3. Authenticate all communication

API keys provide both project identification and authorization. As such, they are useful to block anonymous traffic and to control and monitor calls to your API, but not to secure traffic to and from your API as they can easily be stolen. To avoid unwanted use of API keys, use secret keys with unique temporary access tokens. Maintain a strict credential discipline to prevent exposing secret/password both to client and server.

4. Secure both internal and external APIs

Segmentation is key to prevent lateral escalation. This requires creating a strict schema establishing what are the system’s permissible incoming data. All incoming data need to be validated before gaining entry, limiting the odds that they might be harmful.

5. Continuously monitor

Log all traffic information and monitor API traffic and consumption.

These API security best practices provide increased security, but existing methods are still inefficient in evaluating vulnerabilities inherited from third-party service providers in real-time and provide an automated response to changing third-party service provider risk factor.

New avenues to improve API security

New Avenues to improve API SecurityForrester's October 2020 report on API Insecurity identified the shift away from SOAP APIs to OpenAPI and gRPC, graphQL, and ad-hoc interfaces as one of the current API security exposure sources. 

Instead of access through two-way connection to SOAP APIs, REST APIs, OpenAPI,gRPC, graphQL, and ad-hoc interfaces are typically accessed through mobile apps or browsers. This opens applications to easy-to-obtain hacking tools and client-side inspection. The requirement for rapid development cycles makes it virtually impossible to eschew reliance on third-party providers. 

What is needed is an oracle that speaks to the risks enterprise applications run when interacting with such services. With an oracle capturing those risks in a “reputation score”, developers, SecOps (or a combination thereof), and CISOs can enable connectivity policies for interactions between the enterprise application and the third party service. The policies can reduce the exposure to API risks for enterprises using third party API services. 

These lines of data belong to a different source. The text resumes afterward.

(* ===== verification/StringC.v ===== *)
(** * string.c: the kernel's byte and string routines

    The loops of string.c over byte-addressed memory, and the proofs that they
    compute the whole-block operations [fill] and [copy] which the rest of the
    development uses for [memset] and [memmove], and the usual contracts of the
    string functions.  Counts are natural numbers, so every loop is structural
    in its count; [strlen] takes a bound on the string's length. *)
From stdpp Require Import base numbers list strings.
From Stdlib Require Import ZArith Lia.
From S2P Require Import Prelude.
#[local] Open Scope Z_scope.

(** ** x86 string stores (x86.h) *)
Fixpoint stosb (m : mem) (addr data : Z) (cnt : nat) : mem :=
  match cnt with
  | O => m
  | S n => stosb (wr8 m addr data) (addr + 1) data n
  end.
Fixpoint stosl (m : mem) (addr data : Z) (cnt : nat) : mem :=
  match cnt with
  | O => m
  | S n => stosl (wr32 m addr data) (addr + 4) data n
  end.

Definition memset_loop (m : mem) (dst c n : Z) : mem :=
  if (dst `mod` 4 =? 0) && (n `mod` 4 =? 0) then
    let c := Z.land c 0xFF in
    stosl m dst (Z.lor (Z.lor (Z.lor (Z.shiftl c 24) (Z.shiftl c 16)) (Z.shiftl c 8)) c)
          (Z.to_nat (n / 4))
  else stosb m dst c (Z.to_nat n).

Fixpoint memcmp (m : mem) (s1 s2 : Z) (n : nat) : Z :=
  match n with
  | O => 0
  | S n => if m s1 =? m s2 then memcmp m (s1 + 1) (s2 + 1) n else m s1 - m s2
  end.

(** [*d++ = *s++], and [*--d = *--s], [n] times. *)
Fixpoint copy_up (m : mem) (d s : Z) (n : nat) : mem :=
  match n with
  | O => m
  | S n => copy_up (wr8 m d (m s)) (d + 1) (s + 1) n
  end.
Fixpoint copy_down (m : mem) (d s : Z) (n : nat) : mem :=
  match n with
  | O => m
  | S n => copy_down (wr8 m (d - 1) (m (s - 1))) (d - 1) (s - 1) n
  end.

Definition memmove_loop (m : mem) (dst src n : Z) : mem :=
  if (src <? dst) && (dst <? src + n)
  then copy_down m (dst + n) (src + n) (Z.to_nat n)
  else copy_up m dst src (Z.to_nat n).

Definition memcpy (m : mem) (dst src n : Z) : mem := memmove_loop m dst src n.

Fixpoint strncmp (m : mem) (p q : Z) (n : nat) : Z :=
  match n with
  | O => 0
  | S n' =>
      if negb (m p =? 0) && (m p =? m q) then strncmp m (p + 1) (q + 1) n'
      else u8 (m p) - u8 (m q)
  end.

(** [while(n-- > 0) *s++ = 0;] *)
Fixpoint zero_up (m : mem) (s : Z) (n : nat) : mem :=
  match n with
  | O => m
  | S n => zero_up (wr8 m s 0) (s + 1) n
  end.
Fixpoint strncpy (m : mem) (s t : Z) (n : nat) : mem :=
  match n with
  | O => m
  | S n =>
      let m' := wr8 m s (m t) in
      if m t =? 0 then zero_up m' (s + 1) n else strncpy m' (s + 1) (t + 1) n
  end.

(** The loop of [safestrcpy] with [n] iterations left, then [*s = 0]. *)
Fixpoint safestrcpy_loop (m : mem) (s t : Z) (n : nat) : mem :=
  match n with
  | O => wr8 m s 0
  | S n =>
      let m' := wr8 m s (m t) in
      if m t =? 0 then wr8 m' (s + 1) 0 else safestrcpy_loop m' (s + 1) (t + 1) n
  end.
Definition safestrcpy (m : mem) (s t n : Z) : mem :=
  if n <=? 0 then m else safestrcpy_loop m s t (Z.to_nat (n - 1)).

Fixpoint strlen (m : mem) (s : Z) (bound : nat) : option Z :=
  match bound with
  | O => None
  | S b => if m s =? 0 then Some 0 else option_map (Z.add 1) (strlen m (s + 1) b)
  end.

(** ** memset *)
Lemma wr8_same m a v : wr8 m a v a = u8 v.
Proof. unfold wr8. by rewrite Z.eqb_refl. Qed.

Lemma wr8_other m a v x : x <> a -> wr8 m a v x = m x.
Proof. intros Hne. unfold wr8. by rewrite (proj2 (Z.eqb_neq _ _) Hne). Qed.

Lemma stosb_fill n : forall m addr data x,
  stosb m addr data n x = fill m addr data (Z.of_nat n) x.
Proof.
  induction n as [|n IH]; intros m addr data x; cbn [stosb].
  - by rewrite fill_out by lia.
  - rewrite IH. destruct (decide (addr + 1 <= x < addr + 1 + Z.of_nat n)) as [Hin|Hout].
    + by rewrite !fill_in by lia.
    + rewrite fill_out by lia. destruct (decide (x = addr)) as [->|Hne].
      * by rewrite wr8_same, fill_in by lia.
      * by rewrite wr8_other, fill_out by lia.
Qed.

Lemma stosl_fill w c n : (forall i, 0 <= i < 4 -> (w `div` 256 ^ i) `mod` 256 = u8 c) ->
  forall m addr x, stosl m addr w n x = fill m addr c (4 * Z.of_nat n) x.
Proof.
  intros Hw. induction n as [|n IH]; intros m addr x; cbn [stosl].
  - by rewrite fill_out by lia.
  - rewrite IH. destruct (decide (addr + 4 <= x < addr + 4 + 4 * Z.of_nat n)) as [Hin|Hout].
    + by rewrite !fill_in by lia.
    + rewrite fill_out by lia. destruct (decide (addr <= x < addr + 4)) as [Hx|Hx].
      * rewrite fill_in by lia. unfold wr32.
        destruct (Z.leb_spec addr x), (Z.ltb_spec x (addr + 4)); try lia. cbn [andb].
        apply Hw. lia.
      * by rewrite wr32_out, fill_out by lia.
Qed.

(** The word that [memset] stores is the byte four times. *)
Lemma splat_bytes c i : 0 <= i < 4 ->
  let b := Z.land c 0xFF in
  (Z.lor (Z.lor (Z.lor (Z.shiftl b 24) (Z.shiftl b 16)) (Z.shiftl b 8)) b `div` 256 ^ i) `mod` 256 = u8 c.
Proof.
  intros Hi b. assert (Hb : b = u8 c) by (unfold b, u8; apply (Z.land_ones c 8); lia).
  assert (Hr : 0 <= b < 256) by (rewrite Hb; unfold u8; apply Z.mod_pos_bound; lia).
  assert (Hbt : forall j, 8 <= j -> Z.testbit b j = false).
  { intros j Hj. destruct (Z.eq_dec b 0) as [->|]; [apply Z.bits_0|].
    apply Z.bits_above_log2; [lia|].
    assert (Z.log2 b < 8); [|lia]. apply Z.log2_lt_pow2; lia. }
  rewrite <- Hb. change 256 with (2 ^ 8) at 1. rewrite <- Z.pow_mul_r by lia.
  rewrite <- Z.shiftr_div_pow2 by lia. change 256 with (2 ^ 8). rewrite <- Z.land_ones by lia.
  apply Z.bits_inj'. intros j Hj. rewrite Z.land_spec, Z.shiftr_spec by lia.
  rewrite Z.testbit_ones_nonneg by lia.
  destruct (Z.ltb_spec j 8) as [Hj8|Hj8]; [|by rewrite andb_false_r, Hbt].
  rewrite andb_true_r, !Z.lor_spec, !Z.shiftl_spec by lia.
  assert (Hneg : forall z, z < 0 -> Z.testbit b z = false) by (intros; by apply Z.testbit_neg_r).
  assert (i = 0 \/ i = 1 \/ i = 2 \/ i = 3) as [->|[->|[->| ->]]] by lia;
    repeat match goal with
    | |- context [Z.testbit b ?z] =>
        first [rewrite (Hneg z) by lia | rewrite (Hbt z) by lia
              | progress replace z with j by lia]
    end; by rewrite ?orb_false_r.
Qed.

Lemma memset_loop_fill m dst c n x : 0 <= n -> memset_loop m dst c n x = fill m dst c n x.
Proof.
  intros Hn. unfold memset_loop. destruct (_ && _) eqn:E.
  - zbool. rewrite (stosl_fill _ c) by (intros; by apply splat_bytes).
    rewrite Z2Nat.id by (apply Z.div_pos; lia). f_equal. dlia.
  - rewrite stosb_fill, Z2Nat.id by lia. done.
Qed.

(** ** memmove *)
Lemma copy_up_eq n : forall m d s x, bytes_ok m -> (d <= s \/ s + Z.of_nat n <= d) ->
  copy_up m d s n x = copy m d s (Z.of_nat n) x.
Proof.
  induction n as [|n IH]; intros m d s x Hb Hd; cbn [copy_up].
  - by rewrite copy_out by lia.
  - assert (Hu : u8 (m s) = m s) by (unfold u8; apply Z.mod_small, Hb).
    assert (Hb' : bytes_ok (wr8 m d (m s))).
    { intros y. unfold wr8. destruct (y =? d); [rewrite Hu|]; apply Hb. }
    rewrite IH by (done || lia).
    destruct (decide (d + 1 <= x < d + 1 + Z.of_nat n)) as [Hin|Hout].
    + rewrite !copy_in by lia. rewrite wr8_other by lia. f_equal. lia.
    + rewrite copy_out by lia. destruct (decide (x = d)) as [->|Hne].
      * rewrite wr8_same, Hu, copy_in by lia. f_equal. lia.
      * by rewrite wr8_other, copy_out by lia.
Qed.

Lemma copy_down_eq n : forall m d s x, bytes_ok m -> s <= d ->
  copy_down m d s n x = copy m (d - Z.of_nat n) (s - Z.of_nat n) (Z.of_nat n) x.
Proof.
  induction n as [|n IH]; intros m d s x Hb Hd; cbn [copy_down].
  - by rewrite copy_out by lia.
  - assert (Hu : u8 (m (s - 1)) = m (s - 1)) by (unfold u8; apply Z.mod_small, Hb).
    assert (Hb' : bytes_ok (wr8 m (d - 1) (m (s - 1)))).
    { intros y. unfold wr8. destruct (y =? d - 1); [rewrite Hu|]; apply Hb. }
    rewrite IH by (done || lia).
    destruct (decide (d - 1 - Z.of_nat n <= x < d - 1)) as [Hin|Hout].
    + rewrite !copy_in by lia. rewrite wr8_other by lia. f_equal. lia.
    + rewrite copy_out by lia. destruct (decide (x = d - 1)) as [->|Hne].
      * rewrite wr8_same, Hu, copy_in by lia. f_equal. lia.
      * by rewrite wr8_other, copy_out by lia.
Qed.

Lemma memmove_loop_copy m dst src n x : bytes_ok m -> 0 <= n ->
  memmove_loop m dst src n x = copy m dst src n x.
Proof.
  intros Hb Hn. unfold memmove_loop. destruct (_ && _) eqn:E.
  - zbool. rewrite copy_down_eq, Z2Nat.id by (done || lia). f_equal; lia.
  - rewrite copy_up_eq; [by rewrite Z2Nat.id by lia|done|].
    apply andb_false_iff in E. rewrite !Z.ltb_ge in E. lia.
Qed.

(** ** String functions *)

(** The number of bytes before the first NUL at [t], at most [n]. *)
Fixpoint slen (m : mem) (t : Z) (n : nat) : nat :=
  match n with
  | O => O
  | S n => if m t =? 0 then O else S (slen m (t + 1) n)
  end.

Lemma slen_le m t n : (slen m t n <= n)%nat.
Proof. revert t. induction n as [|n IH]; intros t; simpl; [lia|]. destruct (_ =? _); [lia|]. specialize (IH (t + 1)). lia. Qed.

Lemma slen_nonzero m t n i : 0 <= i < Z.of_nat (slen m t n) -> m (t + i) <> 0.
Proof.
  revert t i. induction n as [|n IH]; intros t i Hi; simpl in Hi; [lia|].
  destruct (Z.eqb_spec (m t) 0) as [E|E]; [simpl in Hi; lia|].
  destruct (Z.eq_dec i 0) as [->|Hne]; [by rewrite Z.add_0_r|].
  replace (t + i) with (t + 1 + (i - 1)) by lia. apply IH. lia.
Qed.

Lemma slen_ext m m' t n : (forall i, 0 <= i < Z.of_nat n -> m' (t + i) = m (t + i)) ->
  slen m' t n = slen m t n.
Proof.
  revert t. induction n as [|n IH]; intros t E; simpl; [done|].
  pose proof (E 0 ltac:(lia)) as E0. rewrite Z.add_0_r in E0. rewrite E0.
  destruct (m t =? 0); [done|]. f_equal. apply IH. intros i Hi.
  replace (t + 1 + i) with (t + (1 + i)) by lia. apply E. lia.
Qed.

Lemma safestrcpy_loop_spec n : forall m s t, bytes_ok m ->
  (t + Z.of_nat n <= s \/ s + Z.of_nat n < t) ->
  let k := Z.of_nat (slen m t n) in
  let m' := safestrcpy_loop m s t n in
  (forall i, 0 <= i < k -> m' (s + i) = m (t + i)) /\ m' (s + k) = 0 /\
  (forall x, x < s \/ s + Z.of_nat n < x -> m' x = m x).
Proof.
  induction n as [|n IH]; intros m s t Hb Hd; cbn [slen safestrcpy_loop].
  - split; [lia|]. split; [by rewrite Z.add_0_r, wr8_same|]. intros x Hx. apply wr8_other. lia.
  - assert (Hu : u8 (m t) = m t) by (unfold u8; apply Z.mod_small, Hb).
    destruct (Z.eqb_spec (m t) 0) as [E0|E0].
    + split; [lia|]. split.
      * rewrite Z.add_0_r, wr8_other, wr8_same by lia. by rewrite E0.
      * intros x Hx. rewrite !wr8_other by lia. done.
    + set (m1 := wr8 m s (m t)).
      assert (Hb1 : bytes_ok m1).
      { intros y. unfold m1, wr8. destruct (y =? s); [rewrite Hu|]; apply Hb. }
      assert (Es : slen m1 (t + 1) n = slen m (t + 1) n).
      { apply slen_ext. intros i Hi. apply wr8_other. lia. }
      destruct (IH m1 (s + 1) (t + 1) Hb1 ltac:(lia)) as (A & B & C). rewrite Es in A, B.
      split; [|split].
      * intros i Hi. destruct (Z.eq_dec i 0) as [->|Hne].
        -- rewrite !Z.add_0_r, C by lia. unfold m1. by rewrite wr8_same.
        -- replace (s + i) with (s + 1 + (i - 1)) by lia. rewrite A by lia.
           replace (t + i) with (t + 1 + (i - 1)) by lia. apply wr8_other.
           pose proof (slen_le m (t + 1) n). lia.
      * rewrite Nat2Z.inj_succ. replace (s + Z.succ _) with (s + 1 + Z.of_nat (slen m (t + 1) n)) by lia.
        done.
      * intros x Hx. rewrite C by lia. apply wr8_other. lia.
Qed.

Lemma strncmp_zero n : forall m p q, bytes_ok m ->
  strncmp m p q n = 0 <->
  (slen m p n = slen m q n /\ forall i, 0 <= i < Z.of_nat (slen m p n) -> m (p + i) = m (q + i)).
Proof.
  induction n as [|n IH]; intros m p q Hb; cbn [strncmp slen]; [split; [intros; split; lia|done]|].
  assert (Hu : forall x, u8 (m x) = m x) by (intros x; unfold u8; apply Z.mod_small, Hb).
  destruct (Z.eqb_spec (m p) 0) as [Ep|Ep]; cbn [negb andb].
  - rewrite !Hu, Ep. destruct (Z.eqb_spec (m q) 0) as [Eq|Eq].
    + rewrite Eq. split; [intros; split; lia|done].
    + split; [lia|]. intros [? _]. lia.
  - destruct (Z.eqb_spec (m p) (m q)) as [Epq|Epq].
    + rewrite <- Epq, (proj2 (Z.eqb_neq _ _) Ep), (IH m (p + 1) (q + 1) Hb). split.
      * intros [E A]. split; [lia|]. intros i Hi. destruct (Z.eq_dec i 0) as [->|]; [by rewrite !Z.add_0_r|].
        replace (p + i) with (p + 1 + (i - 1)) by lia. replace (q + i) with (q + 1 + (i - 1)) by lia.
        apply A. lia.
      * intros [E A]. split; [lia|]. intros i Hi.
        replace (p + 1 + i) with (p + (1 + i)) by lia. replace (q + 1 + i) with (q + (1 + i)) by lia.
        apply A. lia.
    + rewrite !Hu. split; [lia|]. intros [E A]. destruct (Z.eqb_spec (m q) 0); [lia|].
      specialize (A 0 ltac:(lia)). rewrite !Z.add_0_r in A. done.
Qed.

(** C39. The loops of [memset] (word stores when everything is aligned, byte
    stores otherwise) and [memmove] (downwards when the blocks overlap that
    way, upwards otherwise) have exactly the effect of filling, respectively
    simultaneously copying, the whole block, for all addresses and overlaps. *)
Theorem mem_blocks_correct m dst src c n :
  bytes_ok m -> 0 <= n ->
  (forall x, memset_loop m dst c n x = fill m dst c n x) /\
  (forall x, memmove_loop m dst src n x = copy m dst src n x).
Proof. intros Hb Hn. split; intros x; [by apply memset_loop_fill|by apply memmove_loop_copy]. Qed.

(** [safestrcpy] into a disjoint buffer of [n > 0] bytes copies the longest
    prefix of the string that fits, terminates it with NUL inside the buffer,
    and writes nothing outside the buffer. *)
Theorem safestrcpy_correct m s t n :
  bytes_ok m -> 0 < n -> t + n <= s \/ s + n <= t ->
  let k := Z.of_nat (slen m t (Z.to_nat (n - 1))) in
  let m' := safestrcpy m s t n in
  k < n /\ (forall i, 0 <= i < k -> m' (s + i) = m (t + i) /\ m' (s + i) <> 0) /\ m' (s + k) = 0 /\
  (forall x, x < s \/ s + n <= x -> m' x = m x).
Proof.
  intros Hb Hn Hd k m'. unfold m', safestrcpy. destruct (Z.leb_spec n 0); [lia|].
  destruct (safestrcpy_loop_spec (Z.to_nat (n - 1)) m s t Hb) as (A & B & C); [lia|].
  pose proof (slen_le m t (Z.to_nat (n - 1))). fold k in A, B. split; [lia|]. split; [|split].
  - intros i Hi. rewrite A by lia. split; [done|]. by apply (slen_nonzero m t (Z.to_nat (n - 1))).
  - done.
  - intros x Hx. apply C. lia.
Qed.

(** [strncmp] returns 0 exactly when the two strings, cut at [n] bytes, have
    the same length and the same bytes. *)
Theorem strncmp_correct m p q n : bytes_ok m ->
  strncmp m p q n = 0 <->
  (slen m p n = slen m q n /\ forall i, 0 <= i < Z.of_nat (slen m p n) -> m (p + i) = m (q + i)).
Proof. apply strncmp_zero. Qed.

(** ** A concrete memory: "cat" at 100 and "cab" at 200 *)
Definition example_strings : mem := fun x =>
  if x =? 100 then 99 else if x =? 101 then 97 else if x =? 102 then 116
  else if x =? 200 then 99 else if x =? 201 then 97 else if x =? 202 then 98 else 0.

Lemma example_strings_ok : bytes_ok example_strings.
Proof. intros x. unfold example_strings. repeat destruct (_ =? _); lia. Qed.

Lemma mem_blocks_correct_witness :
  memmove_loop example_strings 101 100 3 103 = copy example_strings 101 100 3 103 /\
  copy example_strings 101 100 3 103 = 116.
Proof.
  split; [|reflexivity].
  apply (mem_blocks_correct example_strings 101 100 0 3); [apply example_strings_ok|lia].
Defined.

Lemma safestrcpy_correct_witness :
  safestrcpy example_strings 300 100 3 301 = 97 /\ safestrcpy example_strings 300 100 3 302 = 0.
Proof.
  destruct (safestrcpy_correct example_strings 300 100 3) as (_ & A & B & _);
    [apply example_strings_ok|lia|lia|].
  split; [apply (A 1); change (slen example_strings 100 (Z.to_nat (3 - 1))) with 2%nat; lia|exact B].
Defined.

Lemma strncmp_correct_witness :
  strncmp example_strings 100 200 2 = 0 /\ strncmp example_strings 100 200 3 <> 0.
Proof.
  split.
  - apply (strncmp_correct example_strings 100 200 2 example_strings_ok).
    split; [reflexivity|]. intros i Hi.
    change (slen example_strings 100 2) with 2%nat in Hi.
    assert (i = 0 \/ i = 1) as [->| ->] by lia; reflexivity.
  - vm_compute. congruence.
Defined.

To address API reputation scoring and the implications for enterprise applications and their security when using such services, a scoring mechanism for the API service reputation is necessary. This scoring mechanism needs to be able to be used in a DevSecOps environment when developing and hosting applications. Such a scoring system requires:

  • Detecting and evaluating parameters such as:
  • TLS used (if any),
  • Types of certificates
  • Host reputation - i.e., if listed as spreading malware, adware etc.
  • Service operational location - useful to manage GDPR and other regulatory requirements
  • Assigning a score based on information collected
  • Continuously updating scores

A scoring system like the above would enable developers to evaluate the cost/risk-benefit of including a third-party API and adapting cybersecurity insurance costs to rise and fall in parallel to the third-party APIs scores. An integrated development system including scoring would also offer visibility to both SecOps and CISOs as to the APIs the developers are using and their risk levels. The security persona receives a list of dependencies with easy visibility into whether all of the used assets are high or low risk. It allows for compliance reports to be generated by a CISO quickly and easily. The CISO can then approach the customer with a list of vulnerabilities and a plan for a solution. There is continuous visibility and risk mitigation is simple by quarantining those API calls quickly and efficiently.

An integrated development system is the way forward. Best practices are invaluable guardrails, but unfortunately, mistakes happen during development so, even if all recommendations are applied, monitoring your application for runtime vulnerabilities still remains critical to ensure ongoing API security.